(Problem): Take the data that follows and retype it word for word.

===== Task material

(* ===== verification/UnitTests.v ===== *)
(** * UnitTests: the tests of unittests/unittests.c

    Every test function and [main], with the assertions in their order, each
    with its line and the text it reports.  The build is the one for PPC64.
    The test between [#ifdef __UNUSED] and [#endif] is not part of the
    program. *)

From S2P Require Import Prelude Format Types World Logic Messages Mmio Irq Event Afu Getopt VirtAfu UnitTest.
Open Scope Z_scope.

Definition ocxl_sysfs_path : string := "/tmp/ocxl-test".
Definition ocxl_dev_path : string := "/dev/ocxl-test".
Definition GLOBAL_MMIO_SIZE : Z := 32 * 1024 * 1024.
Definition PER_PASID_MMIO_SIZE : Z := 16384.
Definition dummy_path : string := "/dev/ocxl-test/IBM,Dummy.0001:00:00.1.0".
Definition dummy_sysfs_path : string := "/tmp/ocxl-test/IBM,Dummy.0001:00:00.1.0".

#[export] Instance irq_ptr_eq_dec : EqDecision irq_ptr.
Proof. solve_decision. Defined.
#[export] Instance epoll_source_type_eq_dec : EqDecision epoll_source_type.
Proof. solve_decision. Defined.
#[export] Instance epoll_fd_source_eq_dec : EqDecision epoll_fd_source.
Proof. solve_decision. Defined.
#[export] Instance ocxl_mmio_area_eq_dec : EqDecision ocxl_mmio_area.
Proof. solve_decision. Defined.
#[export] Instance handler_eq_dec : EqDecision handler.
Proof. solve_decision. Defined.
#[export] Instance ocxl_afu_eq_dec : EqDecision ocxl_afu.
Proof. solve_decision. Defined.
(* ===== verification/UnitTestFacts.v ===== *)
(** * UnitTestFacts: rules for the tests

    [steady m]: a part of a test writes to no entry of the table but its own
    and keeps the entries well-formed, and it jumps to the end only after the
    test was marked as failed.  [concludes m]: the part ends the test.  The
    two are closed under the constructions the tests are written with, so that
    a test has them by its structure ([settled]).  [wpt] is [wp] for the
    monad of the tests. *)

From S2P Require Import Prelude Format Types World Logic Messages Mmio Event Afu Getopt VirtAfu UnitTest.
From S2P Require Import UnitTests.
Open Scope Z_scope.

Create HintDb settled discriminated.

(** ** The table *)

Record test_wf (t : test) : Prop := {
  tw_suite : String.length (t_suite t) = (SUITE_NAME_LEN + 1)%nat;
  tw_name : String.length (t_name t) = (TEST_NAME_LEN + 1)%nat;
  tw_count : 0 <= t_count t <= INT_MAX
}.

Record suite_wf (s : suite) : Prop := {
  sw_length : Z.of_nat (length (tests s)) = MAX_TESTS;
  sw_current : -1 <= current_test s <= MAX_TESTS;
  sw_tests : Forall test_wf (tests s)
}.

Lemma length_pad c n : String.length (pad c n) = n.
Proof. induction n; simpl; auto. Qed.

Lemma length_substring_0 n s : String.length (String.substring 0 n s) = Nat.min n (String.length s).
Proof.
  revert n. induction s as [|c s IH]; intros [|n]; simpl; try done. by rewrite IH.
Qed.

Lemma length_strncpy s n : String.length (strncpy s n) = n.
Proof. unfold strncpy. rewrite length_string_app, length_substring_0, length_pad. lia. Qed.

Lemma initial_suite_wf : suite_wf initial_suite.
Proof. split; [done|done|]. apply Forall_replicate. by repeat split. Qed.

(** The state of the test that runs. *)
Definition this_state (s : suite) : option state := t_state <$> tests s !! Z.to_nat (current_test s).

(** [s'] differs from [s] at most in the entry of the test that runs. *)
Record same_others (s s' : suite) : Prop := {
  so_current : current_test s' = current_test s;
  so_others i : i ≠ Z.to_nat (current_test s) → tests s' !! i = tests s !! i
}.

#[export] Instance same_others_preorder : PreOrder same_others.
Proof.
  split; [by split|]. intros s1 s2 s3 [E1 O1] [E2 O2]. split; [congruence|].
  intros i Hi. rewrite O2 by congruence. by apply O1.
Qed.

Section settled.
Context {K : Type} `{Platform K} `{Abi} `{!Device K}.
Implicit Types (w : world K).

Definition verdict_ok {A} (v : verdict A) (s : suite) : Prop :=
  match v with Next _ => True | GotoEnd => this_state s = Some FAIL | Exit _ => False end.

Definition steady {A} (m : T K A) : Prop := ∀ s w s' v w',
  m s w = Ret (s', v) w' → suite_wf s → suite_wf s' ∧ same_others s s' ∧ verdict_ok v s'.

Definition concludes (m : T K unit) : Prop := ∀ s w s' v w',
  m s w = Ret (s', v) w' → suite_wf s →
  suite_wf s' ∧ same_others s s' ∧
  match v with
  | Next _ => this_state s' = Some SUCCESS
  | GotoEnd => this_state s' = Some FAIL
  | Exit _ => False
  end.

(** Code that leaves the table alone and does not jump. *)
Definition harmless {A} (m : T K A) : Prop := ∀ s w s' v w',
  m s w = Ret (s', v) w' → tests s' = tests s ∧ current_test s' = current_test s ∧ ∃ a, v = Next a.

Lemma suite_wf_same s s' : tests s' = tests s → current_test s' = current_test s → suite_wf s → suite_wf s'.
Proof. intros E1 E2 [H1 H2 H3]. split; [by rewrite E1|by rewrite E2|by rewrite E1]. Qed.

Lemma harmless_steady {A} (m : T K A) : harmless m → steady m.
Proof.
  intros Hm s w s' v w' E Hs. destruct (Hm _ _ _ _ _ E) as (E1 & E2 & a & ->). split_and!.
  - by eapply suite_wf_same.
  - split; [done|]. intros i _. by rewrite E1.
  - done.
Qed.

Lemma harmless_lib {A} (m : M K A) : harmless (lib m).
Proof.
  intros s w s' v w'. unfold lib, mbind, M_bind. destruct (m w); [|done..]. intros [= <- <- _]. eauto.
Qed.

Lemma harmless_ret {A} (a : A) : harmless (mret a).
Proof. intros s w s' v w' [= <- <- _]. eauto. Qed.

Lemma harmless_get {A} (f : suite → A) : harmless (get f).
Proof. intros s w s' v w' [= <- <- _]. eauto. Qed.

Lemma harmless_put f :
  (∀ s, tests (f s) = tests s) → (∀ s, current_test (f s) = current_test s) → harmless (put f).
Proof. intros H1 H2 s w s' v w' [= <- <- _]. eauto. Qed.

Lemma harmless_get_test i : harmless (get_test i).
Proof.
  intros s w s' v w'. unfold get_test. destruct (i <? 0); [done|]. destruct (_ !! _); [|done].
  intros [= <- <- _]. eauto.
Qed.

Lemma harmless_bind {A B} (m : T K A) (k : A → T K B) :
  harmless m → (∀ a, harmless (k a)) → harmless (m ≫= k).
Proof.
  intros Hm Hk s w s' v w' E. unfold mbind, T_bind in E. unfold mbind, M_bind in E.
  destruct (m s w) as [[s1 v1] w1| |] eqn:E1; [|done..].
  destruct (Hm _ _ _ _ _ E1) as (F1 & F2 & a & ->). destruct (Hk a _ _ _ _ _ E) as (G1 & G2 & G3).
  split_and!; [congruence|congruence|done].
Qed.

Lemma harmless_twhen b (m : T K unit) : harmless m → harmless (twhen b m).
Proof. intros Hm. destruct b; [done|apply harmless_ret]. Qed.

Lemma steady_bind {A B} (m : T K A) (k : A → T K B) :
  steady m → (∀ a, steady (k a)) → steady (m ≫= k).
Proof.
  intros Hm Hk s w s' v w' E Hs. unfold mbind, T_bind in E. unfold mbind, M_bind in E.
  destruct (m s w) as [[s1 v1] w1| |] eqn:E1; [|done..].
  destruct (Hm _ _ _ _ _ E1 Hs) as (W1 & O1 & V1). destruct v1 as [a| |].
  - destruct (Hk a _ _ _ _ _ E W1) as (W2 & O2 & V2). split_and!; [done|by etrans|done].
  - by injection E as <- <- _.
  - by injection E as <- <- _.
Qed.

==========

(Task answer):
(* ===== verification/UnitTests.v ===== *)
(** * UnitTests: the tests of unittests/unittests.c

    Every test function and [main], with the assertions in their order, each
    with its line and the text it reports.  The build is the one for PPC64.
    The test between [#ifdef __UNUSED] and [#endif] is not part of the
    program. *)

From S2P Require Import Prelude Format Types World Logic Messages Mmio Irq Event Afu Getopt VirtAfu UnitTest.
Open Scope Z_scope.

Definition ocxl_sysfs_path : string := "/tmp/ocxl-test".
Definition ocxl_dev_path : string := "/dev/ocxl-test".
Definition GLOBAL_MMIO_SIZE : Z := 32 * 1024 * 1024.
Definition PER_PASID_MMIO_SIZE : Z := 16384.
Definition dummy_path : string := "/dev/ocxl-test/IBM,Dummy.0001:00:00.1.0".
Definition dummy_sysfs_path : string := "/tmp/ocxl-test/IBM,Dummy.0001:00:00.1.0".

#[export] Instance irq_ptr_eq_dec : EqDecision irq_ptr.
Proof. solve_decision. Defined.
#[export] Instance epoll_source_type_eq_dec : EqDecision epoll_source_type.
Proof. solve_decision. Defined.
#[export] Instance epoll_fd_source_eq_dec : EqDecision epoll_fd_source.
Proof. solve_decision. Defined.
#[export] Instance ocxl_mmio_area_eq_dec : EqDecision ocxl_mmio_area.
Proof. solve_decision. Defined.
#[export] Instance handler_eq_dec : EqDecision handler.
Proof. solve_decision. Defined.
#[export] Instance ocxl_afu_eq_dec : EqDecision ocxl_afu.
Proof. solve_decision. Defined.
(* ===== verification/UnitTestFacts.v ===== *)
(** * UnitTestFacts: rules for the tests

    [steady m]: a part of a test writes to no entry of the table but its own
    and keeps the entries well-formed, and it jumps to the end only after the
    test was marked as failed.  [concludes m]: the part ends the test.  The
    two are closed under the constructions the tests are written with, so that
    a test has them by its structure ([settled]).  [wpt] is [wp] for the
    monad of the tests. *)

From S2P Require Import Prelude Format Types World Logic Messages Mmio Event Afu Getopt VirtAfu UnitTest.
From S2P Require Import UnitTests.
Open Scope Z_scope.

Create HintDb settled discriminated.

(** ** The table *)

Record test_wf (t : test) : Prop := {
  tw_suite : String.length (t_suite t) = (SUITE_NAME_LEN + 1)%nat;
  tw_name : String.length (t_name t) = (TEST_NAME_LEN + 1)%nat;
  tw_count : 0 <= t_count t <= INT_MAX
}.

Record suite_wf (s : suite) : Prop := {
  sw_length : Z.of_nat (length (tests s)) = MAX_TESTS;
  sw_current : -1 <= current_test s <= MAX_TESTS;
  sw_tests : Forall test_wf (tests s)
}.

Lemma length_pad c n : String.length (pad c n) = n.
Proof. induction n; simpl; auto. Qed.

Lemma length_substring_0 n s : String.length (String.substring 0 n s) = Nat.min n (String.length s).
Proof.
  revert n. induction s as [|c s IH]; intros [|n]; simpl; try done. by rewrite IH.
Qed.

Lemma length_strncpy s n : String.length (strncpy s n) = n.
Proof. unfold strncpy. rewrite length_string_app, length_substring_0, length_pad. lia. Qed.

Lemma initial_suite_wf : suite_wf initial_suite.
Proof. split; [done|done|]. apply Forall_replicate. by repeat split. Qed.

(** The state of the test that runs. *)
Definition this_state (s : suite) : option state := t_state <$> tests s !! Z.to_nat (current_test s).

(** [s'] differs from [s] at most in the entry of the test that runs. *)
Record same_others (s s' : suite) : Prop := {
  so_current : current_test s' = current_test s;
  so_others i : i ≠ Z.to_nat (current_test s) → tests s' !! i = tests s !! i
}.

#[export] Instance same_others_preorder : PreOrder same_others.
Proof.
  split; [by split|]. intros s1 s2 s3 [E1 O1] [E2 O2]. split; [congruence|].
  intros i Hi. rewrite O2 by congruence. by apply O1.
Qed.

Section settled.
Context {K : Type} `{Platform K} `{Abi} `{!Device K}.
Implicit Types (w : world K).

Definition verdict_ok {A} (v : verdict A) (s : suite) : Prop :=
  match v with Next _ => True | GotoEnd => this_state s = Some FAIL | Exit _ => False end.

Definition steady {A} (m : T K A) : Prop := ∀ s w s' v w',
  m s w = Ret (s', v) w' → suite_wf s → suite_wf s' ∧ same_others s s' ∧ verdict_ok v s'.

Definition concludes (m : T K unit) : Prop := ∀ s w s' v w',
  m s w = Ret (s', v) w' → suite_wf s →
  suite_wf s' ∧ same_others s s' ∧
  match v with
  | Next _ => this_state s' = Some SUCCESS
  | GotoEnd => this_state s' = Some FAIL
  | Exit _ => False
  end.

(** Code that leaves the table alone and does not jump. *)
Definition harmless {A} (m : T K A) : Prop := ∀ s w s' v w',
  m s w = Ret (s', v) w' → tests s' = tests s ∧ current_test s' = current_test s ∧ ∃ a, v = Next a.

Lemma suite_wf_same s s' : tests s' = tests s → current_test s' = current_test s → suite_wf s → suite_wf s'.
Proof. intros E1 E2 [H1 H2 H3]. split; [by rewrite E1|by rewrite E2|by rewrite E1]. Qed.

Lemma harmless_steady {A} (m : T K A) : harmless m → steady m.
Proof.
  intros Hm s w s' v w' E Hs. destruct (Hm _ _ _ _ _ E) as (E1 & E2 & a & ->). split_and!.
  - by eapply suite_wf_same.
  - split; [done|]. intros i _. by rewrite E1.
  - done.
Qed.

Lemma harmless_lib {A} (m : M K A) : harmless (lib m).
Proof.
  intros s w s' v w'. unfold lib, mbind, M_bind. destruct (m w); [|done..]. intros [= <- <- _]. eauto.
Qed.

Lemma harmless_ret {A} (a : A) : harmless (mret a).
Proof. intros s w s' v w' [= <- <- _]. eauto. Qed.

Lemma harmless_get {A} (f : suite → A) : harmless (get f).
Proof. intros s w s' v w' [= <- <- _]. eauto. Qed.

Lemma harmless_put f :
  (∀ s, tests (f s) = tests s) → (∀ s, current_test (f s) = current_test s) → harmless (put f).
Proof. intros H1 H2 s w s' v w' [= <- <- _]. eauto. Qed.

Lemma harmless_get_test i : harmless (get_test i).
Proof.
  intros s w s' v w'. unfold get_test. destruct (i <? 0); [done|]. destruct (_ !! _); [|done].
  intros [= <- <- _]. eauto.
Qed.

Lemma harmless_bind {A B} (m : T K A) (k : A → T K B) :
  harmless m → (∀ a, harmless (k a)) → harmless (m ≫= k).
Proof.
  intros Hm Hk s w s' v w' E. unfold mbind, T_bind in E. unfold mbind, M_bind in E.
  destruct (m s w) as [[s1 v1] w1| |] eqn:E1; [|done..].
  destruct (Hm _ _ _ _ _ E1) as (F1 & F2 & a & ->). destruct (Hk a _ _ _ _ _ E) as (G1 & G2 & G3).
  split_and!; [congruence|congruence|done].
Qed.

Lemma harmless_twhen b (m : T K unit) : harmless m → harmless (twhen b m).
Proof. intros Hm. destruct b; [done|apply harmless_ret]. Qed.

Lemma steady_bind {A B} (m : T K A) (k : A → T K B) :
  steady m → (∀ a, steady (k a)) → steady (m ≫= k).
Proof.
  intros Hm Hk s w s' v w' E Hs. unfold mbind, T_bind in E. unfold mbind, M_bind in E.
  destruct (m s w) as [[s1 v1] w1| |] eqn:E1; [|done..].
  destruct (Hm _ _ _ _ _ E1 Hs) as (W1 & O1 & V1). destruct v1 as [a| |].
  - destruct (Hk a _ _ _ _ _ E W1) as (W2 & O2 & V2). split_and!; [done|by etrans|done].
  - by injection E as <- <- _.
  - by injection E as <- <- _.
Qed.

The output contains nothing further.